Re: [PATCH RFC] io_uring: limit inflight IO

From: Jens Axboe <axboe@kernel.dk>
To: Pavel Begunkov <asml.silence@gmail.com>, io-uring@vger.kernel.org
Subject: Re: [PATCH RFC] io_uring: limit inflight IO
Date: Sat, 9 Nov 2019 08:15:21 -0700	[thread overview]
Message-ID: <38f51d0c-cd27-6631-c4d3-06fbb26a5c1e@kernel.dk> (raw)
In-Reply-To: <d8002007-7641-3e9d-0560-123358300e66@kernel.dk>

On 11/9/19 7:23 AM, Jens Axboe wrote:
> On 11/9/19 4:16 AM, Pavel Begunkov wrote:
>>> I've been struggling a bit with how to make this reliable, and I'm not
>>> so sure there's a way to do that. Let's say an application sets up a
>>> ring with 8 sq entries, which would then default to 16 cq entries. With
>>> this patch, we'd allow 16 ios inflight. But what if the application does
>>>
>>> for (i = 0; i < 32; i++) {
>>> 	sqe = get_sqe();
>>> 	prep_sqe();
>>> 	submit_sqe();
>>> }
>>>
>>> And then directly proceeds to:
>>>
>>> do {
>>> 	get_completions();
>>> } while (has_completions);
>>>
>>> As long as fewer than 16 requests complete before we start reaping,
>>> we don't lose any events. Hence there's a risk of breaking existing
>>> setups with this, even though I don't think that's a high risk.
>>>
>>
>> I think, this should be considered as an erroneous usage of the API.
>> It's better to fail ASAP than to be surprised in a production
>> system, because of non-deterministic nature of such code. Even worse
>> with trying to debug such stuff.
>>
>> As for me, cases like below are too far-fetched
>>
>> for (i = 0; i < n; i++)
>> 	submit_read_sqe()
>> for (i = 0; i < n; i++) {
>> 	device_allow_next_read()
>> 	get_single_cqe()
>> }
> 
> I can't really disagree with that, it's a use case that's bound to fail
> every now and then...
> 
> But if we agree that's the case, then we should be able to just limit
> based on the cq ring size in question.
> 
> Do we make it different fro CQ_NODROP and !CQ_NODROP or not? Because the
> above case would work with CQ_NODROP, reliably. At least CQ_NODROP is
> new so we get to set the rules for that one, they just have to make
> sense.

Just tossing this one out there, it's an incremental to v2 of the patch.

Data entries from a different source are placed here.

(* ===== verification/HashEditSafety.v ===== *)
(** Correctness of edits by anchor: what an anchor names, what a batch of edits makes of a
    file, and which batches are refused. *)
From Stdlib Require Import String Ascii.
From S2P Require Import Prelude RustStr PatchApply HashAnchor HashEdit.
Local Open Scope medley_scope.

(** ** Lines of a file *)

Lemma finish_lines_length ps : ps ≠ [] →
  length (finish_lines ps) + (if bool_decide (last ps = Some []) then 1 else 0) = length ps.
Proof.
  induction ps as [|p ps IH]; [done|intros _]. destruct ps as [|p' ps]; [by destruct p|].
  change (finish_lines (p :: p' :: ps)) with (strip_cr p :: finish_lines (p' :: ps)).
  rewrite last_cons_cons. specialize (IH ltac:(done)). simpl length in *. lia.
Qed.

Lemma split_on_snoc c s x : split_on c (s ++ [x]) =
  if (x =? c)%N then split_on c s ++ [[]]
  else take (length (split_on c s) - 1) (split_on c s) ++ [default [] (last (split_on c s)) ++ [x]].
Proof.
  induction s as [|y s IH]; simpl; [by destruct (x =? c)%N|]. rewrite IH.
  pose proof (split_on_ne c s) as Hne. destruct (split_on c s) as [|w ws]; [done|].
  destruct (x =? c)%N, (y =? c)%N; simpl; try done.
  - by rewrite Nat.sub_0_r.
  - by destruct ws.
Qed.

Lemma ends_with_newline s : s ≠ [] → ends_with [NL] s = bool_decide (last (split_on NL s) = Some []).
Proof.
  intros Hs. destruct s as [|x s _] using rev_ind; [done|]. rewrite split_on_snoc.
  unfold ends_with, strip_suffix. rewrite rev_app_distr. simpl. rewrite (N.eqb_sym NL x).
  destruct (x =? NL)%N; simpl; rewrite last_snoc; [done|].
  symmetry. apply bool_decide_eq_false. intros [= E]. by destruct (default _ _).
Qed.

(** A file has as many lines as [split] counts. *)
Lemma split_lines_length s : length (split_lines s) = length (split_on NL s).
Proof.
  unfold split_lines. destruct (str_eqb s []) eqn:Hs; [by apply str_eqb_eq in Hs as ->|].
  apply str_eqb_neq in Hs. rewrite length_app, ends_with_newline by done. unfold RustStr.lines.
  pose proof (finish_lines_length _ (split_on_ne NL s)). by destruct (bool_decide _).
Qed.

Lemma finish_lines_clean ps : Forall (λ w, NL ∉ w) ps → Forall (λ w, NL ∉ w) (finish_lines ps).
Proof.
  induction 1 as [|p ps Hp Hps IH]; [constructor|]. destruct ps as [|p' ps].
  { destruct p; repeat constructor. done. }
  change (finish_lines (p :: p' :: ps)) with (strip_cr p :: finish_lines (p' :: ps)).
  constructor; [|done]. unfold strip_cr. destruct (strip_suffix [CR] p) as [q|] eqn:E; [|done].
  apply strip_suffix_Some in E as ->. set_solver.
Qed.

Lemma lines_clean s : Forall (λ w, NL ∉ w) (RustStr.lines s).
Proof. apply finish_lines_clean, split_on_nosep. Qed.

Lemma split_lines_clean s : Forall (λ w, NL ∉ w) (split_lines s).
Proof.
  unfold split_lines. destruct (str_eqb s []); [repeat constructor; set_solver|].
  apply Forall_app. split; [apply lines_clean|]. destruct (ends_with _ _); repeat constructor; set_solver.
Qed.

Lemma split_lines_join ls : Forall (λ w, NL ∉ w) ls → length (split_lines (join [NL] ls)) = Nat.max 1 (length ls).
Proof.
  intros Hc. rewrite split_lines_length. destruct ls as [|l ls]; [done|].
  rewrite split_on_join by done. simpl. lia.
Qed.

(** Without carriage returns the lines are the text. *)
Lemma split_on_without c x s : x ∉ s → Forall (λ w, x ∉ w) (split_on c s).
Proof.
  induction s as [|y s IH]; intros Hx; [repeat constructor; done|]. apply not_elem_of_cons in Hx as [Hne Hx].
  specialize (IH Hx). simpl. destruct (y =? c)%N; [by constructor; [apply not_elem_of_nil|]|].
  destruct (split_on c s) as [|w ws]; [repeat constructor; set_solver|].
  apply Forall_cons in IH as [Hw Hws]. constructor; [set_solver|done].
Qed.
Lemma strip_cr_without l : CR ∉ l → strip_cr l = l.
Proof.
  intros Hl. unfold strip_cr. destruct (strip_suffix [CR] l) as [l'|] eqn:Hs; [|done].
  apply strip_suffix_Some in Hs as ->. set_solver.
Qed.
Lemma finish_lines_snoc qs l : Forall (λ w, CR ∉ w) qs → finish_lines (qs ++ [l]) = qs ++ (if str_eqb l [] then [] else [l]).
Proof.
  induction 1 as [|q qs Hq _ IH]; [by destruct l|]. change ((q :: qs) ++ [l]) with (q :: (qs ++ [l])).
  assert (Hc : ∀ ps, ps ≠ [] → finish_lines (q :: ps) = strip_cr q :: finish_lines ps) by (by intros [|p ps] Hps).
  rewrite Hc by (by destruct qs). by rewrite IH, strip_cr_without.
Qed.
Lemma split_lines_text content : CR ∉ content → join [NL] (split_lines content) = content.
Proof.
  intros Hcr. unfold split_lines. destruct (str_eqb content []) eqn:He; [by apply str_eqb_eq in He as ->|].
  pose proof (join_split_on NL content) as Hj. pose proof (split_on_without NL CR content Hcr) as Hf.
  pose proof (split_on_nosep NL content) as Hn. unfold lines.
  destruct (split_on NL content) as [|l qs _] using rev_ind; [by simpl in Hj; subst|].
  apply Forall_app in Hf as [Hf _]. apply Forall_app in Hn as [_ [Hn _]%Forall_cons]. rewrite finish_lines_snoc, <-app_assoc by done. destruct (str_eqb l []) eqn:Hl.
  - apply str_eqb_eq in Hl as ->. assert (Hends : ends_with [NL] content = true).
    { destruct (decide (qs = [])) as [->|Hq]; [simpl in Hj; by subst|]. rewrite join_snoc, app_nil_r in Hj by done.
      unfold ends_with. apply bool_decide_eq_true. exists (join [NL] qs). by apply strip_suffix_Some. }
    by rewrite Hends.
  - assert (Hends : ends_with [NL] content = false); [|by rewrite Hends, app_nil_r].
    apply not_true_iff_false. unfold ends_with. intros [s' Hs%strip_suffix_Some]%bool_decide_eq_true.
    apply str_eqb_neq in Hl. rewrite join_unlines in Hj. rewrite Hs in Hj.
    apply (f_equal last) in Hj. rewrite !last_app in Hj. destruct l as [|x l]; [done|].
    destruct (last (x :: l)) as [y|] eqn:Hy; [|by apply last_None in Hy]. simpl in Hj. injection Hj as ->.
    apply last_Some in Hy as [l' Hy]. rewrite Hy in Hn. apply Hn. set_solver.
Qed.
Lemma build_snippet_total content total regions k : in_order k total regions → is_Some (build_snippet content regions total).
Proof.
  intros [Hs Hin]. unfold build_snippet. destruct regions as [|r regions]; [done|].
  change (head (r :: regions)) with (Some r).
  destruct (last (r :: regions)) as [z|] eqn:Hz; [|by apply last_None in Hz].
  assert (Hz' : z ∈ r :: regions) by by apply last_Some_elem_of.
  rewrite Forall_forall in Hin. pose proof (Hin r ltac:(by left)) as Hr. pose proof (Hin z Hz') as Hzb.
  assert (Hrz : r.1 ≤ z.1).
  { apply elem_of_cons in Hz' as [->|Hz']; [done|]. apply StronglySorted_inv in Hs as [_ Hs].
    rewrite Forall_forall in Hs. by apply Hs. }
  unfold checked_sub. rewrite (proj2 (Nat.leb_le _ _)) by (unfold SNIPPET_CONTEXT; lia). cbn [mbind option_bind].
  destruct (_ <=? MAX_CONTIGUOUS_SNIPPET)%nat; [apply format_total|].
  assert (Hm : ∀ merged rs, Forall (λ m : nat * nat, m.1 ≤ m.2) merged → (∀ x, x ∈ rs → x ∈ r :: regions) →
    Forall (λ m : nat * nat, m.1 ≤ m.2) (foldl (merge_region total) merged rs)).
  { intros merged rs; revert merged; induction rs as [|x rs IH]; intros merged Hm Hsub; simpl; [done|].
    pose proof (Hin x ltac:(apply Hsub; by left)). apply IH; [apply merge_region_ordered; [lia..|done]|].
    intros y Hy. apply Hsub. by right. }
  by destruct (region_parts_total content None _ (Hm [] (r :: regions) ltac:(constructor) ltac:(done))) as [[ps e] ->].
Qed.

(** ** A batch *)

Lemma splice_forall (P : str → Prop) from reps ls : Forall P ls → Forall (λ r : Replacement, Forall P (r_new r)) reps →
  Forall P (splice from reps ls).
Proof.
  intros Hls Hr. revert from; induction Hr as [|r rs Hr Hrs IH]; intros from; simpl; [by apply Forall_drop|].
  repeat (apply Forall_app; split); auto using Forall_take, Forall_drop.
Qed.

- Check upfront if we're going over the limit, use the same kind of
  cost amortization logic except something that's appropriate for
  once-per-batch.

- Fold in with the backpressure -EBUSY logic

This avoids breaking up chains, for example, and also means we don't
have to run these checks for every request.

Limit is > 2 * cq_entries. I think that's liberal enough to not cause
issues, while still having a relation to the sq/cq ring sizes which
I like.

diff --git a/fs/io_uring.c b/fs/io_uring.c
index 18711d45b994..53ccd4e1dee2 100644
--- a/fs/io_uring.c
+++ b/fs/io_uring.c
@@ -737,25 +737,6 @@ static struct io_kiocb *io_get_fallback_req(struct io_ring_ctx *ctx)
 	return NULL;
 }
 
-static bool io_req_over_limit(struct io_ring_ctx *ctx)
-{
-	unsigned inflight;
-
-	/*
-	 * This doesn't need to be super precise, so only check every once
-	 * in a while.
-	 */
-	if (ctx->cached_sq_head & ctx->sq_mask)
-		return false;
-
-	/*
-	 * Use 2x the max CQ ring size
-	 */
-	inflight = ctx->cached_sq_head -
-		  (ctx->cached_cq_tail + atomic_read(&ctx->cached_cq_overflow));
-	return inflight >= 2 * IORING_MAX_CQ_ENTRIES;
-}
-
 static struct io_kiocb *io_get_req(struct io_ring_ctx *ctx,
 				   struct io_submit_state *state)
 {
@@ -766,8 +747,6 @@ static struct io_kiocb *io_get_req(struct io_ring_ctx *ctx,
 		return ERR_PTR(-ENXIO);
 
 	if (!state) {
-		if (unlikely(io_req_over_limit(ctx)))
-			goto out_limit;
 		req = kmem_cache_alloc(req_cachep, gfp);
 		if (unlikely(!req))
 			goto fallback;
@@ -775,8 +754,6 @@ static struct io_kiocb *io_get_req(struct io_ring_ctx *ctx,
 		size_t sz;
 		int ret;
 
-		if (unlikely(io_req_over_limit(ctx)))
-			goto out_limit;
 		sz = min_t(size_t, state->ios_left, ARRAY_SIZE(state->reqs));
 		ret = kmem_cache_alloc_bulk(req_cachep, gfp, sz, state->reqs);
 
@@ -812,7 +789,6 @@ static struct io_kiocb *io_get_req(struct io_ring_ctx *ctx,
 	req = io_get_fallback_req(ctx);
 	if (req)
 		goto got_it;
-out_limit:
 	percpu_ref_put(&ctx->refs);
 	return ERR_PTR(-EBUSY);
 }
@@ -3021,6 +2997,30 @@ static bool io_get_sqring(struct io_ring_ctx *ctx, struct sqe_submit *s)
 	return false;
 }
 
+static bool io_sq_over_limit(struct io_ring_ctx *ctx, unsigned to_submit)
+{
+	unsigned inflight;
+
+	if ((ctx->flags & IORING_SETUP_CQ_NODROP) &&
+	    !list_empty(&ctx->cq_overflow_list))
+		return true;
+
+	/*
+	 * This doesn't need to be super precise, so only check every once
+	 * in a while.
+	 */
+	if ((ctx->cached_sq_head & ctx->sq_mask) !=
+	    ((ctx->cached_sq_head + to_submit) & ctx->sq_mask))
+		return false;
+
+	/*
+	 * Limit us to 2x the CQ ring size
+	 */
+	inflight = ctx->cached_sq_head -
+		  (ctx->cached_cq_tail + atomic_read(&ctx->cached_cq_overflow));
+	return inflight > 2 * ctx->cq_entries;
+}
+
 static int io_submit_sqes(struct io_ring_ctx *ctx, unsigned int nr,
 			  struct file *ring_file, int ring_fd,
 			  struct mm_struct **mm, bool async)
@@ -3031,8 +3031,7 @@ static int io_submit_sqes(struct io_ring_ctx *ctx, unsigned int nr,
 	int i, submitted = 0;
 	bool mm_fault = false;
 
-	if ((ctx->flags & IORING_SETUP_CQ_NODROP) &&
-	    !list_empty(&ctx->cq_overflow_list))
+	if (unlikely(io_sq_over_limit(ctx, nr)))
 		return -EBUSY;
 
 	if (nr > IO_PLUG_THRESHOLD) {

-- 
Jens Axboe